Personal information
- Date of birth: 30 January 2001 (age 25)
- Place of birth: Klagenfurt, Austria
- Height: 1.70 m (5 ft 7 in)
- Position: Midfielder

Youth career
- 2007–2017: Wacker Innsbruck

Senior career*
- Years: Team / Apps / (Gls)
- 2017–2019: Wacker Innsbruck II / 45 / (6)
- 2017–2019: Wacker Innsbruck / 29 / (3)
- 2019–2020: Dynamo Dresden / 4 / (0)
- 2020: → Wacker Innsbruck (loan) / 9 / (1)
- 2020–2023: Wolfsberger AC / 86 / (2)
- 2023–: WSG Tirol / 83 / (3)

International career^{‡}
- 2016: Austria U15 / 3 / (0)
- 2017: Austria U16 / 1 / (0)
- 2017–2018: Austria U17 / 5 / (1)
- 2018: Austria U18 / 2 / (0)
- 2018: Austria U19 / 2 / (0)
- 2019: Austria U20 / 1 / (0)
- 2021–2022: Austria U21 / 11 / (0)

= Matthäus Taferner =

Austrian footballer

Matthäus Taferner (born 30 January 2001) is an Austrian professional footballer who plays as midfielder for WSG Tirol.

==Club career==
===Wacker Innsbruck===
Taferner began his career at Wacker Innsbruck. In 2015 he joined the Fußballakademie Tirol, while attending the Bundes-Oberstufenrealgymnasium Innsbruck, a gymnasium with a branch for competitive athletes.
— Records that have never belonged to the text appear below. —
(* ===== verification/RouterRun.v ===== *)
(** * The router's run: what stays and how it ends

    What every event leaves as it is, whatever the kernel answers: the descriptors the
    router lives on, the order of the DHCP server's table, the size of the shared buffer.
    From this follows how a run ends, and that a shutdown gives everything back. *)
From Stdlib Require Import ZArith List Lia Bool String Permutation.
From S2P Require Import Prelude Mem Util Io RouterSys Fds Telnet Modem Netlink Config Dhcp DhcpServer DhcpClient PacketDumper Iptables Ksmb Disk Hostapd Router.
Import ListNotations.

(** ** What a computation returns if it returns *)

Definition returns {A} (Q : A -> Prop) (m : M A) : Prop := forall w a w', m w = (Done a, w') -> Q a.

Lemma returns_pure {A} (Q : A -> Prop) a : Q a -> returns Q (pure a).
Proof. intros Ha w b w' E. injection E as <- _. exact Ha. Qed.

Lemma returns_bind {A B} (R : A -> Prop) (Q : B -> Prop) m f : returns R m -> (forall a, R a -> returns Q (f a)) -> returns Q (bind m f).
Proof.
  intros Hm Hf w b w' E. unfold bind in E. destruct (m w) as [[a| | |] w1] eqn:Em; try discriminate. exact (Hf a (Hm w a w1 Em) w1 b w' E).
Qed.

Lemma returns_any {A B} (Q : B -> Prop) (m : M A) f : (forall a, returns Q (f a)) -> returns Q (bind m f).
Proof. intros Hf. eapply returns_bind with (R := fun _ => True); [intros ? ? ? _; exact I|auto]. Qed.

Lemma returns_stop {A} (Q : A -> Prop) (m : M A) : (forall w, exists o w', m w = (o, w') /\ forall a, o <> Done a) -> returns Q m.
Proof. intros Hm w a w' E. destruct (Hm w) as (o & w1 & E1 & Hn). rewrite E in E1. injection E1 as <- _. destruct (Hn a eq_refl). Qed.

Lemma returns_fatal {A} (Q : A -> Prop) : returns Q fatal.
Proof. now intros w a w' E. Qed.
Lemma returns_undefined {A} (Q : A -> Prop) : returns Q undefined.
Proof. now intros w a w' E. Qed.
Lemma returns_unfinished {A} (Q : A -> Prop) : returns Q unfinished.
Proof. now intros w a w' E. Qed.

Lemma returns_weaken {A} (P Q : A -> Prop) m : (forall a, P a -> Q a) -> returns P m -> returns Q m.
Proof. intros H Hm w a w' E. apply H, (Hm w a w' E). Qed.

Lemma returns_world {A} (Q : A -> Prop) (m : world -> M A) : (forall x, returns Q (m x)) -> returns Q (fun w => m w w).
Proof. intros H w a w' E. exact (H w w a w' E). Qed.

#[local] Hint Resolve returns_fatal returns_undefined returns_unfinished : core.

(** Along every path of a computation whose calls do not matter. *)
Ltac walk := repeat (cbv zeta; first
  [ apply returns_pure | solve [auto]
  | match goal with
    | |- returns _ (bind _ _) => apply returns_any; intros
    | |- returns _ (if ?b then _ else _) => destruct b
    | |- returns _ (match ?x with _ => _ end) => destruct x
    end ]).

(** *** The telnet server *)

Definition same_telnet (self self' : Telnet.telnetServer) : Prop :=
  Telnet.pidFd self' = Telnet.pidFd self /\ Telnet.listenFd self' = Telnet.listenFd self /\ Telnet.ptMasterFd self' = Telnet.ptMasterFd self.

Lemma same_telnet_refl self : same_telnet self self.
Proof. unfold same_telnet. auto. Qed.
#[local] Hint Resolve same_telnet_refl : core.

Lemma kick_same self : returns (same_telnet self) (_telnetServer_kickClient self).
Proof. unfold _telnetServer_kickClient. walk. now destruct self. Qed.

Lemma same_telnet_after self self1 m : same_telnet self self1 -> returns (same_telnet self1) m -> returns (same_telnet self) m.
Proof. intros H. apply returns_weaken. unfold same_telnet in *. intuition congruence. Qed.

Lemma onListenFd_same self epollFd : returns (same_telnet self) (telnetServer_onListenFd self epollFd).
Proof.
  unfold telnetServer_onListenFd. apply returns_any; intros fd. destruct (fd <? 0); [now apply returns_pure|].
  eapply returns_bind; [apply kick_same|]. intros self1 H1. apply (same_telnet_after _ self1 _ H1). apply returns_any; intros sent. destruct (negb _); [apply kick_same|]. walk. now destruct self1.
Qed.

Lemma pt_loop_same : forall fuel self buffer i, returns (same_telnet self) (pt_loop fuel self buffer i).
Proof. induction fuel as [|fuel IH]; intros self buffer i; cbn [pt_loop]; [auto|]. walk; apply kick_same. Qed.

Lemma onPtMasterFd_same self : returns (same_telnet self) (telnetServer_onPtMasterFd self).
Proof. unfold telnetServer_onPtMasterFd. apply returns_any; intros [n b]. walk. apply pt_loop_same. Qed.

Lemma client_loop_same : forall fuel self buffer i, returns (same_telnet self) (client_loop fuel self buffer i).
Proof. induction fuel as [|fuel IH]; intros self buffer i; cbn [client_loop]; [auto|]. walk; try apply kick_same; try now destruct self. Qed.

Lemma onClientFd_same self : returns (same_telnet self) (telnetServer_onClientFd self).
Proof.
  unfold telnetServer_onClientFd. cbv zeta. set (self1 := with_saved self _). assert (same_telnet self self1) as H1 by now destruct self. apply (same_telnet_after _ self1 _ H1).
  apply returns_any; intros [n b]. walk; [apply kick_same|apply client_loop_same].
Qed.

(** *** The modem *)

Definition same_timer (self self' : Modem.modemClient) : Prop := Modem.timerFd self' = Modem.timerFd self.

Lemma same_timer_after {A} (f : A -> Modem.modemClient) self self1 m : same_timer self self1 -> returns (fun x => same_timer self1 (f x)) m -> returns (fun x => same_timer self (f x)) m.
Proof. intros H. apply returns_weaken. unfold same_timer. congruence. Qed.

(** A part that returns the modem and a result. *)
Ltac timer_part L := eapply returns_bind; [apply L|]; intros [?self ?r] ?Ht; cbn [fst] in *.

Section Modem.
Context `{Linkage}.

Lemma disconnect_timer self : returns (same_timer self) (modemClient_disconnect self).
Proof. unfold modemClient_disconnect. walk; reflexivity. Qed.

Lemma process_timer self : returns (fun x => same_timer self (fst x)) (modemClient_processQueue self).
Proof. unfold modemClient_processQueue. walk; reflexivity. Qed.

Lemma constant_timer self a n : returns (fun x => same_timer self (fst x)) (modemClient_queueConstant self a n).
Proof. unfold modemClient_queueConstant. walk; try reflexivity. apply (process_timer (with_queue self _ _)). Qed.

Lemma sms_timer self number n sms m : returns (fun x => same_timer self (fst x)) (modemClient_queueSms self number n sms m).
Proof. unfold modemClient_queueSms. walk; try reflexivity. match goal with |- returns _ (modemClient_processQueue ?s) => apply (process_timer s) end. Qed.

Lemma ack_timer self : returns (fun x => same_timer self (fst x)) (modemClient_ackPending self).
Proof. unfold modemClient_ackPending. destruct (negb _); [auto|]. cbv zeta. apply returns_any; intros n. match goal with |- returns _ (modemClient_processQueue ?s) => apply (process_timer s) end. Qed.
On 27 May 2017, Taferner, who had already attracted the interest of German club SC Freiburg, made his debut for the reserve team of Wacker Innsbruck in the Austrian Regionalliga when he was substituted in place of Sandro Gavrić in the 60th minute of a 2–1 loss to USC Eugendorf.

In September 2017, Taferner was promoted to the first team by coach Karl Daxbacher. He made his debut in the second-tier First League in the same month when he was substituted for Daniele Gabriele in the 84th minute of the Tyroleans' 4–0 away win over Austria Lustenau on 29 September 2017. This appearance meant that he became the first player in the second tier of Austrian football who was born in the 21st century. With Wacker Innsbruck he won promotion to the Austrian Football Bundesliga at the end of the season.

He made his debut in the Bundesliga in April 2019 in a 3–1 defeat against SV Mattersburg. The following month he scored his first goal in the highest Austrian league in a 4–0 win, also against Mattersburg. At the end of the season, he suffered relegation with Innsbruck after one season, finishing in last place in the Bundesliga table.

===Dynamo Dresden===
On 25 June 2019, 2. Bundesliga club Dynamo Dresden confirmed that they had signed Taferner from Wacker Innsbruck on a four-year contract. In Dresden, the midfielder only played four times and was sent on loan to his former club Wacker Innsbruck in January 2020.

===Wolfsberger AC===
In the summer of 2020, he returned to Austria, signing for Wolfsberger AC for an undisclosed fee.

===WSG Tirol===
On 10 August 2023, Taferner signed with WSG Tirol.

Having initially been released upon the expiry of his contract at the end of the 2025–26 season, Taferner resigned for Tirol on 31 August 2026.

==International career==
On 24 April 2016, Taferner made his debut for Austria U15 in a 3–3 draw against their peers from Mexico at the Wörthersee Stadion in Klagenfurt. Further appearances followed on 26 April against Norway and on 29 April against Brazil. On 9 April 2017, he played in his Tyrolean homeland, in Jenbach, in the friendly international match against Turkey (1–3) for the Austrian U16 national team.

In the summer of 2017, he was selected by coach Rupert Marko for the Austria U17 team for the international Toto Cup. On 30 August 2017, he scored his first international goal in Sillian in the 79th minute of the match, putting the finishing touches to a 4–0 victory in the friendly against peers from Finland. In total, Taferner played five games for the U17 team.

In March 2021, Taferner made his international debut for the Austria U21 team against Saudi Arabia.